# [WORK ITEM]
Search the records that follow and extract every line containing the string "unfold".

# [DATASET CONTENT]

(** [unbindTexture] leaves the store alone, and the names it hands to
    [gl.bindTexture] are read from the entries of the placeholders. *)
Lemma unbindTexture_loop_reads b n : ∀ i r r' l,
  unbindTexture_loop b n i r = Ok (tt, r', l) →
  textures r' = textures r ∧
  CONTEXT_UID r' = CONTEXT_UID r ∧
  ∀ name, gl_bindTexture name ∈ l →
    ∃ (x : TexRef) h,
      _glTextures (textures r !!! x) !! CONTEXT_UID r = Some h ∧ name = texture h.
Proof.
  induction n as [|n IH]; intros i r r' l.
  - intros [= <- <-]. split_and!; [done..|]. by intros name Hin%elem_of_nil.
  - cbn [unbindTexture_loop]. rewrite bind_get.
    intros ([] & r1 & l1 & l2 & Hstep & Hrest & ->)%bind_Ok.
    apply IH in Hrest as (Ht & Hu & Hnames).
    assert (textures r1 = textures r ∧ CONTEXT_UID r1 = CONTEXT_UID r ∧
            ∀ name, gl_bindTexture name ∈ l1 →
              ∃ (x : TexRef) h,
                _glTextures (textures r !!! x) !! CONTEXT_UID r = Some h ∧
                name = texture h) as (Ht1 & Hu1 & Hn1).
    { destruct (decide (array_get (boundTextures r) i = Some b)) as [Hd|Hd].
      - rewrite bind_modify in Hstep.
        unfold bind at 1, gl_call in Hstep. rewrite bind_get in Hstep.
        destruct (gl (set_boundTextures _ r)); [|done].
        unfold call at 1 in Hstep. cbn [after_calls] in Hstep.
        apply after_calls_Ok in Hstep as (l3 & Hstep & ->).
        apply bind_Ok in Hstep as (name0 & r2 & l4 & l5 & Hname & Hcall & ->).
        unfold emptyTexture_name in Hname.
        destruct (array_get (emptyTextures _) i) as [e|]; [|done].
        destruct (_glTextures (textures _ !!! e) !! _) as [g|] eqn:Hg; [|done].
        injection Hname as <- <- <-. injection Hcall as <- <-.
        split_and!; [done..|]. intros name Hin.
        apply elem_of_cons in Hin as [Hin|Hin]; [done|].
        apply list_elem_of_singleton in Hin as [= ->]. by exists e, g.
      - injection Hstep as <- <-. split_and!; [done..|].
        by intros name Hin%elem_of_nil. }
    split_and!; [congruence..|]. intros name [Hin|Hin]%elem_of_app.
    + by apply Hn1.
    + destruct (Hnames name Hin) as (x & h & Hh & ->).
      exists x, h. by rewrite Ht1, Hu1 in Hh.
Qed.

Lemma unbindTexture_reads t r r' l :
  unbindTexture t r = Ok (tt, r', l) →
  textures r' = textures r ∧
  CONTEXT_UID r' = CONTEXT_UID r ∧
  ∀ name, gl_bindTexture name ∈ l →
    ∃ (x : TexRef) h,
      _glTextures (textures r !!! x) !! CONTEXT_UID r = Some h ∧ name = texture h.
Proof. unfold unbindTexture. rewrite bind_get. apply unbindTexture_loop_reads. Qed.

End restore_facts.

# [SOLUTION FOR THIS EXERCISE]
        unfold bind at 1, gl_call in Hstep. rewrite bind_get in Hstep.
        unfold call at 1 in Hstep. cbn [after_calls] in Hstep.
        unfold emptyTexture_name in Hname.
Proof. unfold unbindTexture. rewrite bind_get. apply unbindTexture_loop_reads. Qed.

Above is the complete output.